[Start of Attachment]

Lemma sort_insert_filter K x l :
  numericProfile x -> Forall numericProfile l ->
  filter (hasRank K) (sort_insert byReputationThenEarnings x l) =
  filter (hasRank K) (x :: l).
Proof.
  intros Hx Hl. induction Hl as [|y l Hy Hl IH]; [reflexivity|].
  cbn [sort_insert].
  destruct (0 <? byReputationThenEarnings x y)%float eqn:E; [|reflexivity].
  apply (comparator_positive x y Hx Hy) in E.
  cbn [filter] in *. rewrite IH.
  destruct (hasRank K x) eqn:Px; [|reflexivity].
  destruct (hasRank K y) eqn:Py; [|reflexivity].
  exfalso. apply E. now apply (hasRank_ranksBefore K).
Qed.

Lemma sort_filter K l :
  Forall numericProfile l ->
  filter (hasRank K) (sort byReputationThenEarnings l) = filter (hasRank K) l.
Proof.
  induction 1 as [|x l Hx Hl IH]; [reflexivity|].
  change (sort byReputationThenEarnings (x :: l))
    with (sort_insert byReputationThenEarnings x (sort byReputationThenEarnings l)).
  rewrite sort_insert_filter; [cbn [filter]; now rewrite IH|exact Hx|].
  apply Forall_forall. intros p Hp. apply (Permutation_in _ (sort_perm _ _)) in Hp.
  revert p Hp. now apply Forall_forall.
Qed.

(** X2: when no profile of the output has a NaN reputation or a NaN
    [totalEarnings], the final sort is stable: the profiles that have the
    same reputation and the same earnings stand in the output in the order
    in which they were put into the map, which is the claimants in the order
    of their first bounty, followed by the keys of the on-chain map that
    claimed none, in the order of that map. *)
Theorem ties_keep_insertion_order Number bounties onChainData :
  (forall p, In p (aggregateAgents Number bounties onChainData) -> numericProfile p) ->
  (forall K,
      filter (hasRank K) (aggregateAgents Number bounties onChainData) =
      filter (hasRank K) (Map_values (agentsMap Number bounties onChainData))) /\
  Map_keys (agentsMap Number bounties onChainData) =
    uniqueAddresses bounties ++
    filter (fun k => negb (existsb (String.eqb k) (uniqueAddresses bounties)))
      (Set_of (Map_keys onChainData)).
Proof.
  intros Hnum. split; [|apply agentsMap_keys].
  intros K. unfold aggregateAgents. apply sort_filter.
  apply Forall_forall. intros p Hp. apply Hnum.
  apply (Permutation_in _ (Permutation_sym (sort_perm _ _))). exact Hp.
Qed.

Lemma ties_keep_insertion_order_witness :
  filter (hasRank (0, 0)%Z)
    (aggregateAgents Number_decimal
       [exampleBounty "claimed" "0xABC" None; exampleBounty "claimed" "0xDEF" None] []) =
  filter (hasRank (0, 0)%Z)
    (Map_values
       (agentsMap Number_decimal
          [exampleBounty "claimed" "0xABC" None; exampleBounty "claimed" "0xDEF" None] [])).
Proof.
  apply ties_keep_insertion_order.
  intros p [<-|[<-|[]]]; split; reflexivity.
Defined.

(** ** Conservation of claims *)

Lemma list_sum_perm l l' : Permutation l l' -> list_sum l = list_sum l'.
Proof. induction 1; simpl; lia. Qed.

Lemma claimsOf_count k bounties :
  List.length (claimsOf k bounties) = count_occ string_dec (flat_map keysOf bounties) k.
Proof.
  unfold claimsOf. induction bounties as [|b l IH]; simpl; [reflexivity|].
  rewrite keysOf_claimantKey, count_occ_app, <- IH.
  destruct (claimantKey b) as [k'|]; simpl; [|reflexivity].
  destruct (string_dec k' k) as [->|Hne].
  - now rewrite String.eqb_refl.
  - destruct (String.eqb_spec k' k); [contradiction|reflexivity].
Qed.

Lemma sum_indicator (ks : list string) x :
  NoDup ks ->
  list_sum (map (fun k => if string_dec x k then 1 else 0) ks) = if mem x ks then 1 else 0.
Proof.
  induction 1 as [|k ks Hk Hnd IH]; simpl; [reflexivity|].
  rewrite IH. unfold mem. simpl. fold (mem x ks).
  destruct (string_dec x k) as [->|Hne].
  - rewrite String.eqb_refl. simpl.
    destruct (mem k ks) eqn:E; [apply mem_In in E; contradiction|reflexivity].
  - destruct (String.eqb_spec x k); [contradiction|]. reflexivity.
Qed.

Lemma list_sum_map_add {A : Type} (f g : A -> nat) l :
  list_sum (map (fun k => f k + g k) l) = list_sum (map f l) + list_sum (map g l).
Proof. induction l as [|x l IH]; simpl; [reflexivity|]. rewrite IH. lia. Qed.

[End of Attachment]

### EXERCISE DETAILS:
Transcribe the data word for word.

### RESULT OF THE TASK:
Lemma sort_insert_filter K x l :
  numericProfile x -> Forall numericProfile l ->
  filter (hasRank K) (sort_insert byReputationThenEarnings x l) =
  filter (hasRank K) (x :: l).
Proof.
  intros Hx Hl. induction Hl as [|y l Hy Hl IH]; [reflexivity|].
  cbn [sort_insert].
  destruct (0 <? byReputationThenEarnings x y)%float eqn:E; [|reflexivity].
  apply (comparator_positive x y Hx Hy) in E.
  cbn [filter] in *. rewrite IH.
  destruct (hasRank K x) eqn:Px; [|reflexivity].
  destruct (hasRank K y) eqn:Py; [|reflexivity].
  exfalso. apply E. now apply (hasRank_ranksBefore K).
Qed.

Lemma sort_filter K l :
  Forall numericProfile l ->
  filter (hasRank K) (sort byReputationThenEarnings l) = filter (hasRank K) l.
Proof.
  induction 1 as [|x l Hx Hl IH]; [reflexivity|].
  change (sort byReputationThenEarnings (x :: l))
    with (sort_insert byReputationThenEarnings x (sort byReputationThenEarnings l)).
  rewrite sort_insert_filter; [cbn [filter]; now rewrite IH|exact Hx|].
  apply Forall_forall. intros p Hp. apply (Permutation_in _ (sort_perm _ _)) in Hp.
  revert p Hp. now apply Forall_forall.
Qed.

(** X2: when no profile of the output has a NaN reputation or a NaN
    [totalEarnings], the final sort is stable: the profiles that have the
    same reputation and the same earnings stand in the output in the order
    in which they were put into the map, which is the claimants in the order
    of their first bounty, followed by the keys of the on-chain map that
    claimed none, in the order of that map. *)
Theorem ties_keep_insertion_order Number bounties onChainData :
  (forall p, In p (aggregateAgents Number bounties onChainData) -> numericProfile p) ->
  (forall K,
      filter (hasRank K) (aggregateAgents Number bounties onChainData) =
      filter (hasRank K) (Map_values (agentsMap Number bounties onChainData))) /\
  Map_keys (agentsMap Number bounties onChainData) =
    uniqueAddresses bounties ++
    filter (fun k => negb (existsb (String.eqb k) (uniqueAddresses bounties)))
      (Set_of (Map_keys onChainData)).
Proof.
  intros Hnum. split; [|apply agentsMap_keys].
  intros K. unfold aggregateAgents. apply sort_filter.
  apply Forall_forall. intros p Hp. apply Hnum.
  apply (Permutation_in _ (Permutation_sym (sort_perm _ _))). exact Hp.
Qed.

Lemma ties_keep_insertion_order_witness :
  filter (hasRank (0, 0)%Z)
    (aggregateAgents Number_decimal
       [exampleBounty "claimed" "0xABC" None; exampleBounty "claimed" "0xDEF" None] []) =
  filter (hasRank (0, 0)%Z)
    (Map_values
       (agentsMap Number_decimal
          [exampleBounty "claimed" "0xABC" None; exampleBounty "claimed" "0xDEF" None] [])).
Proof.
  apply ties_keep_insertion_order.
  intros p [<-|[<-|[]]]; split; reflexivity.
Defined.

(** ** Conservation of claims *)

Lemma list_sum_perm l l' : Permutation l l' -> list_sum l = list_sum l'.
Proof. induction 1; simpl; lia. Qed.

Lemma claimsOf_count k bounties :
  List.length (claimsOf k bounties) = count_occ string_dec (flat_map keysOf bounties) k.
Proof.
  unfold claimsOf. induction bounties as [|b l IH]; simpl; [reflexivity|].
  rewrite keysOf_claimantKey, count_occ_app, <- IH.
  destruct (claimantKey b) as [k'|]; simpl; [|reflexivity].
  destruct (string_dec k' k) as [->|Hne].
  - now rewrite String.eqb_refl.
  - destruct (String.eqb_spec k' k); [contradiction|reflexivity].
Qed.

Lemma sum_indicator (ks : list string) x :
  NoDup ks ->
  list_sum (map (fun k => if string_dec x k then 1 else 0) ks) = if mem x ks then 1 else 0.
Proof.
  induction 1 as [|k ks Hk Hnd IH]; simpl; [reflexivity|].
  rewrite IH. unfold mem. simpl. fold (mem x ks).
  destruct (string_dec x k) as [->|Hne].
  - rewrite String.eqb_refl. simpl.
    destruct (mem k ks) eqn:E; [apply mem_In in E; contradiction|reflexivity].
  - destruct (String.eqb_spec x k); [contradiction|]. reflexivity.
Qed.

Lemma list_sum_map_add {A : Type} (f g : A -> nat) l :
  list_sum (map (fun k => f k + g k) l) = list_sum (map f l) + list_sum (map g l).
Proof. induction l as [|x l IH]; simpl; [reflexivity|]. rewrite IH. lia. Qed.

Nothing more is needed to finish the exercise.